Exercise objective - Output only the lines below that start at the line containing "if bool_decide (availability" and end at the line containing "provider does not", with both ends kept.

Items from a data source
◇ ◇ ◇ ◇ ◇
Definition validate_agent_response_correlation (response : AgentResponse) (request : AgentRequest) : output unit :=
  reject_if (negb (bool_decide (response_correlation response = request_correlation request)))
    AgentFailureCategory.CORRELATION_MISMATCH "correlation_mismatch"
    "agent response correlation did not match the originating request".

Definition all_artifacts (response : AgentResponse) : list AgentArtifactReference :=
  artifacts response ++ option_list (raw_output_artifact response).

(** The body of the loop over the artifacts. *)
Definition check_artifact (policy : AgentArtifactPolicy) (artifact : AgentArtifactReference) : output unit :=
  malformed_if (negb (String.eqb (aar_root_id artifact) (artifact_root_id policy))) "artifact_root_mismatch"
    "agent artifact referenced an unexpected artifact root" ;;
  malformed_if (max_artifact_bytes policy <? aar_observed_bytes artifact) "artifact_size_limit"
    "agent artifact exceeded the requested byte bound" ;;
  malformed_if (aap_require_redaction policy && negb (aar_redacted artifact)) "artifact_not_redacted"
    "agent artifact did not satisfy the redaction policy" ;;
  malformed_if (bool_decide (aar_kind artifact = AgentArtifactKind.RAW_OUTPUT)
                && negb (allow_raw_output_reference policy)) "raw_output_not_allowed"
    "agent response referenced raw output that was not allowed".

Definition validate_agent_response_semantics (response : AgentResponse) (request : AgentRequest) : output unit :=
  let contract := response_contract request in
  let policy := artifact_policy request in
  malformed_if (arc_max_public_text_bytes contract <? byte_len (public_text response)) "public_text_limit"
    "agent response public text exceeded the requested bound" ;;
  malformed_if (arc_max_artifacts contract <? Z.of_nat (length (artifacts response))) "artifact_count_limit"
    "agent response contained too many artifact references" ;;
  malformed_if (arc_max_diagnostics contract <? Z.of_nat (length (diagnostics response))) "diagnostic_count_limit"
    "agent response contained too many diagnostics" ;;
  malformed_if (negb (bool_decide (all_artifacts response = [])) && negb (allow_artifact_references policy))
    "artifact_not_allowed" "agent response included artifact references that were not allowed" ;;
  traverse (check_artifact policy) (all_artifacts response) ;;
  malformed_if (requires_usage_reporting (expected_capabilities request) && is_none (usage response)) "usage_missing"
    "agent response omitted required reported usage" ;;
  reject_if (match routing_provider_id (routing request) with
             | Some provider => negb (String.eqb (id_provider_id (identity response)) provider)
             | None => false
             end) AgentFailureCategory.CORRELATION_MISMATCH "provider_mismatch"
    "agent response provider did not match the requested route".

(** ** Typed outcomes *)

Definition _duration_ms (started_at completed_at : datetime) : res Z :=
  let delta := instant completed_at - instant started_at in
  let milliseconds := delta / 1000 in
  raise_if (dt_lt completed_at started_at || negb (delta =? 1000 * milliseconds))
    (ValueError "fake/parser timestamps must have a non-negative whole-millisecond delta") ;;
  mret milliseconds.

(** A response without payload that carries the correlation of its request. *)
Definition response_for (request : AgentRequest) (status : AgentStatus.t) (started_at completed_at : datetime)
    (duration_ms : Z) (summary : string) (parse : StructuredParseStatus.t) (identity : AgentProviderIdentity)
    (failure : AgentFailure) : res AgentResponse :=
  validate_AgentResponse
    (mk_AgentResponse 1 (ar_invocation_id request) (ar_run_id request) (ar_work_package_id request)
       (ar_attempt_id request) (ar_attempt_number request) (ar_role request)
       (arc_schema_version (response_contract request)) status started_at completed_at duration_ms summary "" parse
       None [] [] None identity (Some failure) None).

Definition make_failure (category : AgentFailureCategory.t) (code message : string) (retry : RetryDisposition.t)
    (side_effects : SideEffectState.t) : res AgentFailure :=
  validate_AgentFailure (mk_AgentFailure category code message retry side_effects).

Definition invalid_output_response (request : AgentRequest) (identity : AgentProviderIdentity)
    (started_at completed_at : datetime) (category : AgentFailureCategory.t) (code message : string)
    : res AgentResponse :=
  duration_ms ← _duration_ms started_at completed_at ;
  failure ← make_failure category code message RetryDisposition.NOT_RETRYABLE SideEffectState.POSSIBLE ;
  response_for request AgentStatus.INVALID_OUTPUT started_at completed_at duration_ms "Agent output was rejected"
    StructuredParseStatus.FAILED identity failure.

(** The [try] block of [normalize_agent_output]. *)
Definition checked_response (raw_output : string) (request : AgentRequest) (limits : AgentOutputLimits)
    (sensitive_values : list string) : output AgentResponse :=
  response ← parse_agent_response_envelope raw_output limits sensitive_values ;
  validate_agent_response_correlation response request ;;
  validate_agent_response_semantics response request ;;
  mret response.

Definition normalize_agent_output (raw_output : string) (request : AgentRequest) (identity : AgentProviderIdentity)
    (started_at completed_at : datetime) (limits : AgentOutputLimits) (sensitive_values : list string)
    : res AgentResponse :=
  match checked_response raw_output request limits sensitive_values with
  | Ok response => mret response
  | Err (AgentOutputError category code message) =>
      invalid_output_response request identity started_at completed_at category code message
  | Err (Unexpected e) => Err e
  end.
End Parsing.

(** ** Compatibility *)

Definition _unsupported (message : string) : res AgentFailure :=
  make_failure AgentFailureCategory.UNSUPPORTED_CAPABILITY "unsupported_capability" message
    RetryDisposition.NOT_RETRYABLE SideEffectState.NONE.

(** The pairs of a required and a supported capability. *)
Definition capability_checks (required : ExpectedAgentCapabilities) (c : AgentCapabilities) : list (bool * bool) :=
  [(requires_structured_output required, supports_structured_output c);
   (requires_read_only required, supports_read_only c);
   (requires_repository_writes required, supports_repository_writes c);
   (requires_cancellation required, supports_cancellation c);
   (requires_timeout required, supports_timeout c);
   (requires_usage_reporting required, supports_usage_reporting c);
   (requires_artifact_references required, supports_artifact_references c);
   (requires_repair required, supports_repair c)].

Definition request_compatibility_failure (c : AgentCapabilities) (request : AgentRequest) : res (option AgentFailure) :=
  if bool_decide (availability c = AgentAvailability.UNAVAILABLE) then
    Some <$> make_failure AgentFailureCategory.ADAPTER_UNAVAILABLE "adapter_unavailable"
               (match cap_reason c with
                | Some reason => if String.eqb reason "" then "agent adapter is unavailable" else reason
                | None => "agent adapter is unavailable"
                end) RetryDisposition.UNKNOWN SideEffectState.NONE
  else if match routing_provider_id (routing request) with
          | Some provider => negb (String.eqb (cap_provider_id c) provider)
          | None => false
          end
  then Some <$> _unsupported "requested provider does not match adapter capabilities"
  else if negb (bool_decide (ar_role request ∈ supported_roles c))
  then Some <$> _unsupported "requested agent role is not supported"
  else if existsb (fun '(is_required, is_supported) => is_required && negb is_supported)
            (capability_checks (expected_capabilities request) c)
  then Some <$> _unsupported "agent adapter does not support every required capability"
  else mret None.
(** ** Whole transcripts *)

(** The events of a turn, with the text of the last message. *)
Inductive turn_items : option (list Z) -> list json -> option (list Z) -> Prop :=
| items_end points : turn_items points [] points
| items_progress points event events last : progress event -> turn_items points events last ->
    turn_items points (event :: events) last
| items_message points event points' events last : message event points' -> turn_items (Some points') events last ->
    turn_items points (event :: events) last.

(** A transcript: threads, the start of the turn, its items with at least one message, and
    the completion, after which nothing follows. *)
Definition transcript (events : list json) (points : list Z) : Prop :=
  exists threads start items completion,
    events = threads ++ [start] ++ items ++ [completion]
    /\ Forall (fun e => has_type e "thread.started") threads /\ has_type start "turn.started"
    /\ turn_items None items (Some points) /\ has_type completion "turn.completed".

Definition finished (events : list json) (t : turn) (points : list Z) : Prop :=
  codex_events events t = Ok (mk_turn (Some points) true true).

Lemma events_cons event events t t' :
  codex_events (event :: events) t = Ok t' <-> exists t1, codex_step t event t1 /\ codex_events events t1 = Ok t'.
Proof. cbn [codex_events]. rewrite bind_Ok. by setoid_rewrite codex_event_step. Qed.

Lemma completed_ends events points t : codex_events events (mk_turn points true true) = Ok t -> events = [].
Proof. destruct events as [|event events]; [done|]. intros (t1 & Hs & _)%events_cons. inversion Hs. Qed.

Lemma items_phase events points last :
  finished events (mk_turn points true false) last
  <-> exists items completion, events = items ++ [completion] /\ turn_items points items (Some last)
      /\ has_type completion "turn.completed".
Proof.
  unfold finished. revert points. induction events as [|event events IH]; intros points.
  { split; [done|]. intros (items & completion & H & _). by destruct items. }
  rewrite events_cons. split.
  - intros (t1 & Hs & Hev). inversion Hs; subst.
    + apply IH in Hev as (items & completion & -> & Hi & Hc). exists (event :: items), completion. by split_and!; [|apply items_progress|].
    + apply IH in Hev as (items & completion & -> & Hi & Hc). exists (event :: items), completion. split_and!; [done| |done]. by eapply items_message.
    + pose proof (completed_ends _ _ _ Hev) as ->. injection Hev as ->. exists [], event. by split_and!; [|constructor|].
  - intros (items & completion & He & Hi & Hc). inversion Hi; subst; cbn in He; injection He as -> ->.
    + exists (mk_turn (Some last) true true). split; [by constructor|done].
    + exists (mk_turn points true false). split; [by constructor|]. apply IH. by eexists _, _.
    + eexists. split; [by apply step_message|]. apply IH. by eexists _, _.
Qed.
◇ ◇ ◇ ◇ ◇
Answer box -
  if bool_decide (availability c = AgentAvailability.UNAVAILABLE) then
    Some <$> make_failure AgentFailureCategory.ADAPTER_UNAVAILABLE "adapter_unavailable"
               (match cap_reason c with
                | Some reason => if String.eqb reason "" then "agent adapter is unavailable" else reason
                | None => "agent adapter is unavailable"
                end) RetryDisposition.UNKNOWN SideEffectState.NONE
  else if match routing_provider_id (routing request) with
          | Some provider => negb (String.eqb (cap_provider_id c) provider)
          | None => false
          end
  then Some <$> _unsupported "requested provider does not match adapter capabilities"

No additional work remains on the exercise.